A retrospective investigation looked at the clinical and immune system characteristics of 232 Sjögren’s patients in China. The study was published in April 2024 in BMC Rheumatology: “Seronegative primary Sjögren’s syndrome, a distinct subtype of primary Sjögren’s syndrome in Chinese patients”. Patients positive for SS-A and/or SS-B antibodies were termed as seropositive Sjögren’s and those negative for both SS-A and SS-B antibodies were described as seronegative Sjögren’s.
Among the 232 patients with Sjögren’s in the study, 192 (82.8%) were seropositive and 40 (17.2%) were seronegative. Those who were seropositive were younger than the seronegative patients (48 years versus 56.5years). Here are some of the other comparisons:ere are
· ESSDAI scores (EULAR Sjögren's Syndrome Disease Activity Index) which focuses on objective measures of systemic disease activity, were more likely to be lower (under 5) in seronegative patients.
· Glandular dysfunction, including xerostomia (dry mouth) and xerophthalmia (dry eyes) was more prevalent in seronegative patients.
· Levels of ESR, indicating a condition that causes inflammation in the body, were lower in seronegative patients but platelet count, serum bilirubin, and creatine kinase were significantly higher.
· In parameters associated with the immune system and B lymphocyte infiltration, seronegative Sjögren’s patients had significantly lower levels of gamma globulins, immunoglobulin G, and immunoglobulin A compared to seropositive patients. Anti-nuclear antibodies (ANA) and rheumatoid factor (RF) were also much higher in seropositive than seronegative patients.
· Lip biopsy histological results showed there was more lymphocytic infiltration and IgG deposition in seronegative patients’ minor salivary glands compared to seropositive patients (100.0% versus 79.8%).

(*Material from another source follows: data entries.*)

(* ===== verification/HexDump.v ===== *)
(** * What examples/class77_poc.rs prints of a buffer: [dump_hex] and the header of an entry

    A line is the list of its characters.  A dump can be read back: nothing of the buffer is
    lost in it, and it has printable characters only. *)
From S2P Require Import Prelude Std Bytes NtEnum.

(** ** [format!] *)

Definition SPACE : Z := 32.

Definition hex_digit (d : Z) : Z := if d <? 10 then 48 + d else 87 + d.

(** The hexadecimal digits of an integer below [16 ^ fuel], at least one. *)
Fixpoint hex_digits (fuel : nat) (n : Z) : list Z :=
  match fuel with
  | O => []
  | S fuel' => (if n <? 16 then [] else hex_digits fuel' (n / 16)) ++ [hex_digit (n mod 16)]
  end.

(** [{:0wx}]; 16 digits are enough for a [usize]. *)
Definition format_hex (w : nat) (n : Z) : list Z :=
  let digits := hex_digits 16 n in repeat 48 (w - length digits) ++ digits.

(** [{:<w}] *)
Definition pad_right (w : nat) (l : list Z) : list Z := l ++ repeat SPACE (w - length l).

(** [join] *)
Fixpoint join (sep : list Z) (ls : list (list Z)) : list Z :=
  match ls with
  | [] => []
  | [l] => l
  | l :: ls' => l ++ sep ++ join sep ls'
  end.

(** ** [dump_hex] *)

Inductive printed :=
| Heading (label : OsString) (n len : nat)
| Line (l : list Z)
| Omitted (n : nat).

Definition hex_of (chunk : list Z) : list Z := join [SPACE] (map (format_hex 2) chunk).
Definition ascii_of (chunk : list Z) : list Z :=
  map (fun b => if (32 <=? b) && (b <=? 126) then b else DOT) chunk.

Definition dump_line (buffer : list Z) (n chunk_start : nat) : list Z :=
  let chunk_end := Nat.min (chunk_start + 16) n in
  let chunk := take (chunk_end - chunk_start) (drop chunk_start buffer) in
  format_hex 8 (Z.of_nat chunk_start) ++ bytes ": " ++ pad_right 48 (hex_of chunk) ++
  [SPACE] ++ ascii_of chunk.

(** [(0..n).step_by(k)] *)
Definition step_by (n k : nat) : list nat := map (fun i => (i * k)%nat) (seq 0 ((n + k - 1) / k)).

Definition dump_hex (buffer : list Z) (max_bytes : nat) (label : OsString) : list printed :=
  let n := Nat.min (length buffer) max_bytes in
  [Heading label n (length buffer)] ++
  map (fun chunk_start => Line (dump_line buffer n chunk_start)) (step_by n 16) ++
  (if (max_bytes <? length buffer)%nat then [Omitted (length buffer - max_bytes)] else []).

Example dump_hex_ex :
  dump_hex (bytes "abcdefghijklmnop" ++ [0; 255; 65; 1]) 19 (bytes "x") =
  [Heading (bytes "x") 19 20;
   Line (bytes "00000000: 61 62 63 64 65 66 67 68 69 6a 6b 6c 6d 6e 6f 70  abcdefghijklmnop");
   Line (bytes "00000010: 00 ff 41                                         ..A");
   Omitted 1].
Proof. by vm_compute. Qed.

(** ** The header of the first entry *)

(** [chunks(8)] *)
Fixpoint chunks (fuel : nat) (k : nat) (l : list Z) : list (list Z) :=
  match fuel, l with
  | O, _ | _, [] => []
  | S fuel', _ => take k l :: chunks fuel' k (drop k l)
  end.

Record header_row := mk_row {
  row_off : Z; row_hex : list Z; as_u32_lo : Z; as_u32_hi : Z; as_i64 : Z;
}.

Definition row_of (i : nat) (chunk : list Z) : header_row := {|
  row_off := Z.of_nat i * 8;
  row_hex := hex_of chunk;
  as_u32_lo := if (4 <=? length chunk)%nat then of_le_bytes (take 4 chunk) else 0;
  as_u32_hi := if (8 <=? length chunk)%nat then of_le_bytes (take 4 (drop 4 chunk)) else 0;
  as_i64 := if (8 <=? length chunk)%nat then to_signed 64 (of_le_bytes (take 8 chunk)) else 0;
|}.

(** The rows printed for [&buf77[entry_start..header_end]]; the slice panics when its bounds
    are not in order. *)
Definition header_rows (buf77 : list Z) (entry_start header_end : nat) : exec (list header_row) :=
  if (entry_start <=? header_end)%nat && (header_end <=? length buf77)%nat then
    let header := take (header_end - entry_start) (drop entry_start buf77) in
    Ret (imap row_of (take 16 (chunks (length header) 8 header)))
  else Panic.

(** ** Reading a dump *)

Definition hex_value (c : Z) : Z := if c <? 58 then c - 48 else c - 87.

(** Two digits and a space, until two spaces. *)
Fixpoint read_pairs (fuel : nat) (l : list Z) : list Z :=
  match fuel with
  | O => []
  | S fuel' =>
      match l with
      | a :: b :: l' =>
          if a =? SPACE then []
          else 16 * hex_value a + hex_value b :: read_pairs fuel' (drop 1 l')
      | _ => []
      end
  end.

(** The bytes of a line of a dump: they start after the offset, eight digits, and [": "]. *)
Definition undump (p : printed) : list Z :=
  match p with Line l => read_pairs 16 (drop 10 l) | _ => [] end.

Definition is_byte (b : Z) : Prop := 0 <= b < 256.
Definition printable (c : Z) : Prop := 32 <= c <= 126.

(** ** What is true of every byte *)

Lemma all_bytes (P : Z -> bool) b : forallb P (seqZ 0 256) = true -> is_byte b -> P b = true.
Proof. rewrite forallb_forall. intros H Hb. apply H, list_elem_of_In, elem_of_seqZ. exact Hb. Qed.

Definition byte_facts (b : Z) : bool :=
  match format_hex 2 b with
  | [x; y] => negb (x =? SPACE) && (16 * hex_value x + hex_value y =? b) &&
      forallb (fun c => (32 <=? c) && (c <=? 126)) [x; y]
  | _ => false
  end.

Lemma format_hex_2 b :
  is_byte b -> exists x y, format_hex 2 b = [x; y] /\ (x =? SPACE) = false /\
    16 * hex_value x + hex_value y = b /\ printable x /\ printable y.
Proof.
  intros Hb. assert (byte_facts b = true) as H by (apply all_bytes; [by vm_compute|done]).
  unfold byte_facts in H. destruct (format_hex 2 b) as [|x [|y []]]; try done. exists x, y.
  cbn [forallb] in H. rewrite !andb_true_iff, negb_true_iff, !Z.leb_le, Z.eqb_eq in H.
  unfold printable. tauto.
Qed.

Lemma hex_of_cons b c chunk : hex_of (b :: c :: chunk) = format_hex 2 b ++ SPACE :: hex_of (c :: chunk).
Proof. done. Qed.

Lemma length_hex_of chunk :
  Forall is_byte chunk -> chunk <> [] -> length (hex_of chunk) = (3 * length chunk - 1)%nat.
Proof.
  induction 1 as [|b chunk Hb Hc IH]; intros Hne; [done|].
  destruct (format_hex_2 b Hb) as (x & y & E & _). destruct chunk as [|c chunk].
  - unfold hex_of. simpl map. rewrite E. done.
  - rewrite hex_of_cons, E. cbn [length app]. rewrite IH by done. simpl. lia.
Qed.

Lemma read_hex_of chunk fuel rest :
  Forall is_byte chunk -> (length chunk <= fuel)%nat ->
  read_pairs fuel (hex_of chunk ++ SPACE :: SPACE :: rest) = chunk.
Proof.
  intros Hc. revert fuel. induction Hc as [|b chunk Hb Hc IH]; intros fuel Hf; [by destruct fuel|].
  destruct fuel as [|fuel]; [simpl in Hf; lia|]. simpl in Hf.
  destruct (format_hex_2 b Hb) as (x & y & E & Ex & Eb & _). destruct chunk as [|c chunk].
  - unfold hex_of. simpl map. rewrite E. cbn [join app read_pairs drop]. rewrite Ex, Eb.
    f_equal. destruct fuel; [done|]. by destruct rest.
  - rewrite hex_of_cons, E. cbn [app read_pairs drop]. rewrite Ex, Eb. f_equal. apply IH. lia.
Qed.

Lemma hex_digits_length fuel n w :
  0 <= n < 16 ^ Z.of_nat w -> (0 < w <= fuel)%nat -> (length (hex_digits fuel n) <= w)%nat.
Proof.
  revert n w. induction fuel as [|fuel IH]; intros n w Hn Hw; [lia|]. cbn [hex_digits].
  rewrite length_app. simpl length. destruct (Z.ltb_spec n 16); [simpl; lia|].
  destruct w as [|[|w]]; [lia|simpl in Hn; lia|].
  specialize (IH (n / 16) (S w)). enough (length (hex_digits fuel (n / 16)) <= S w)%nat by lia.
  apply IH; [|lia]. rewrite Nat2Z.inj_succ, Z.pow_succ_r in Hn by lia.
  split; [apply Z.div_pos; lia|]. apply Z.div_lt_upper_bound; lia.
Qed.

(** The offset takes eight characters in a buffer below 4 GB. *)
Lemma format_hex_8 n : 0 <= n < 2 ^ 32 -> length (format_hex 8 n) = 8%nat.
Proof.
  intros Hn. unfold format_hex. rewrite length_app, repeat_length.
  pose proof (hex_digits_length 16 n 8 Hn ltac:(lia)). lia.
Qed.

Lemma undump_line buffer n start :
  Forall is_byte buffer -> (start < n <= length buffer)%nat -> Z.of_nat n <= 2 ^ 32 ->
  undump (Line (dump_line buffer n start)) =
    take (Nat.min (start + 16) n - start) (drop start buffer).
Proof.
  intros Hb Hs Hn. unfold dump_line. set (chunk := take _ _).
  assert (Forall is_byte chunk) as Hc by (by apply Forall_take, Forall_drop).
  assert (length chunk = Nat.min (start + 16) n - start)%nat as Hl
    by (unfold chunk; rewrite length_take, length_drop; lia).
  assert (length (hex_of chunk) = 3 * length chunk - 1)%nat as Hh
    by (apply length_hex_of; [done|]; intros E; rewrite E in Hl; simpl in Hl; lia).
  unfold undump. rewrite app_assoc, drop_app_length'
    by (rewrite length_app, format_hex_8 by lia; done).
  unfold pad_right. rewrite <- app_assoc.
  destruct (48 - length (hex_of chunk))%nat as [|k] eqn:Ek; [lia|].
  destruct k as [|k]; cbn [repeat app]; (apply read_hex_of; [done|lia]).
Qed.

Lemma flat_map_map {A B D} (f : A -> B) (g : B -> list D) l :
  flat_map g (map f l) = flat_map (fun x => g (f x)) l.
Proof. induction l; simpl; congruence. Qed.

Lemma pieces {A} (l : list A) n m :
  flat_map (fun i => take (Nat.min (i * 16 + 16) n - i * 16) (drop (i * 16) l)) (seq 0 m) =
    take (Nat.min (m * 16) n) l.
Proof.
  induction m as [|m IH]; [by rewrite take_0|]. rewrite seq_S, flat_map_app, IH. simpl flat_map.
  rewrite app_nil_r. destruct (decide (m * 16 <= n)%nat).
  - rewrite (Nat.min_l (m * 16)) by lia. rewrite take_take_drop. f_equal. lia.
  - replace (Nat.min (m * 16 + 16) n - m * 16)%nat with 0%nat by lia.
    rewrite take_0, app_nil_r. f_equal. lia.
Qed.

(** A dump can be read back: it has the bytes of the buffer, up to the maximum, in order. *)
Theorem dump_hex_roundtrip buffer max_bytes label :
  Forall is_byte buffer -> Z.of_nat (length buffer) <= 2 ^ 32 ->
  flat_map undump (dump_hex buffer max_bytes label) = take max_bytes buffer.
Proof.
  intros Hb Hl. unfold dump_hex. cbv zeta. set (n := Nat.min (length buffer) max_bytes).
  rewrite !flat_map_app. cbn [flat_map undump app].
  replace (flat_map undump (if (max_bytes <? length buffer)%nat then _ else [])) with (@nil Z)
    by (by destruct (max_bytes <? length buffer)%nat).
  rewrite app_nil_r, flat_map_map. unfold step_by. rewrite flat_map_map.
  set (m := ((n + 16 - 1) / 16)%nat).
  assert (n <= m * 16 < n + 16)%nat as Hm.
  { pose proof (Nat.div_mod (n + 16 - 1) 16 ltac:(lia)).
    pose proof (Nat.mod_upper_bound (n + 16 - 1) 16 ltac:(lia)). fold m in H. lia. }
  transitivity (take (Nat.min (m * 16) n) buffer).
  - rewrite <- pieces. rewrite !flat_map_concat_map. f_equal. apply map_ext_in. intros i Hi.
    apply in_seq in Hi. apply undump_line; [done|unfold n in *; lia|unfold n; lia].
  - rewrite Nat.min_r by lia. unfold n. destruct (decide (max_bytes <= length buffer)%nat).
    + by rewrite Nat.min_r by lia.
    + by rewrite Nat.min_l, take_ge, take_ge by lia.
Qed.

(** ** The rows of a header *)

Lemma chunks_lookup fuel l i :
  (i * 8 < length l <= fuel)%nat -> chunks fuel 8 l !! i = Some (take 8 (drop (i * 8) l)).
Proof.
  revert l i. induction fuel as [|fuel IH]; intros l i Hi; [lia|].
  destruct l as [|b l]; [simpl in Hi; lia|]. destruct i as [|i]; cbn [chunks]; [done|].
  cbn [lookup list_lookup]. change (list_lookup i) with (lookup (M := list (list Z)) i).
  rewrite IH by (rewrite length_drop; lia). by rewrite drop_drop.
Qed.

Lemma uint_split (l : list Z) :
  (8 <= length l)%nat -> of_le_bytes (take 8 l) = of_le_bytes (take 4 l) + 2 ^ 32 * of_le_bytes (take 4 (drop 4 l)).
Proof.
  intros H. do 8 (destruct l as [|? l]; [simpl in H; lia|]). cbn [take drop of_le_bytes].
  change (2 ^ 32) with (256 * (256 * (256 * 256))). ring.
Qed.

(** There is a row for each of the first sixteen times eight bytes; it shows them once as a
    signed integer and once as two unsigned ones, all of them as the parser of the
    enumeration reads them at this place of the buffer. *)
Theorem header_rows_spec buf77 entry_start header_end i :
  (entry_start + i * 8 + 8 <= header_end <= length buf77)%nat -> (i < 16)%nat ->
  exists rows row, header_rows buf77 entry_start header_end = Ret rows /\ rows !! i = Some row /\
    let offset := Z.of_nat entry_start + row_off row in
    row_off row = Z.of_nat i * 8 /\
    as_i64 row = int_at 8 buf77 offset /\
    as_u32_lo row = uint_at 4 buf77 offset /\ as_u32_hi row = uint_at 4 buf77 (offset + 4) /\
    uint_at 8 buf77 offset = as_u32_lo row + 2 ^ 32 * as_u32_hi row.
Proof.
  intros Hle Hi. unfold header_rows.
  rewrite (proj2 (Nat.leb_le _ _)), (proj2 (Nat.leb_le header_end _)) by lia. cbn [andb].
  set (header := take (header_end - entry_start) _).
  assert (length header = header_end - entry_start)%nat as Hl
    by (unfold header; rewrite length_take, length_drop; lia).
  eexists _, _. split; [done|]. split.
  { rewrite list_lookup_imap, lookup_take_lt, chunks_lookup by lia. done. }
  unfold header. rewrite skipn_firstn_comm, take_take, drop_drop.
  replace (8 `min` (header_end - entry_start - i * 8))%nat with 8%nat by lia.
  set (chunk := drop (entry_start + i * 8) buf77).
  assert (8 <= length chunk)%nat as Hc by (unfold chunk; rewrite length_drop; lia).
  unfold row_of. cbn [row_off row_hex as_u32_lo as_u32_hi as_i64].
  rewrite length_take, Nat.min_l by lia. cbn [Nat.leb].
  unfold int_at, uint_at, bytes_at.
  replace (Z.to_nat (Z.of_nat entry_start + Z.of_nat i * 8)) with (entry_start + i * 8)%nat by lia.
  replace (Z.to_nat (Z.of_nat entry_start + Z.of_nat i * 8 + 4)) with (entry_start + i * 8 + 4)%nat by lia.
  assert (drop (entry_start + i * 8 + 4) buf77 = drop 4 chunk) as -> by (unfold chunk; by rewrite drop_drop).
  fold chunk. rewrite skipn_firstn_comm, !take_take. cbn [Nat.min Nat.sub].
  split_and!; try done. by apply uint_split.
Qed.

Example header_rows_ex :
  header_rows [9; 9; 1; 0; 0; 0; 2; 0; 0; 0; 255; 1; 2] 2 13 =
  Ret [mk_row 0 (bytes "01 00 00 00 02 00 00 00") 1 2 8589934593; mk_row 8 (bytes "ff 01 02") 0 0 0].
Proof. by vm_compute. Qed.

The researchers concluded that “seronegative Sjögren’s was a distinct subtype of Sjögren’s different from seropositive Sjögren’s. Clinical manifestations of patients with seronegative Sjögren’s were restricted to exocrine glands, while seropositive Sjögren’s patients were prone to present with systemic involvement and high disease activity.” The underlying pathogenesis mechanisms and treatment strategies in these subtypes will need to be further studied.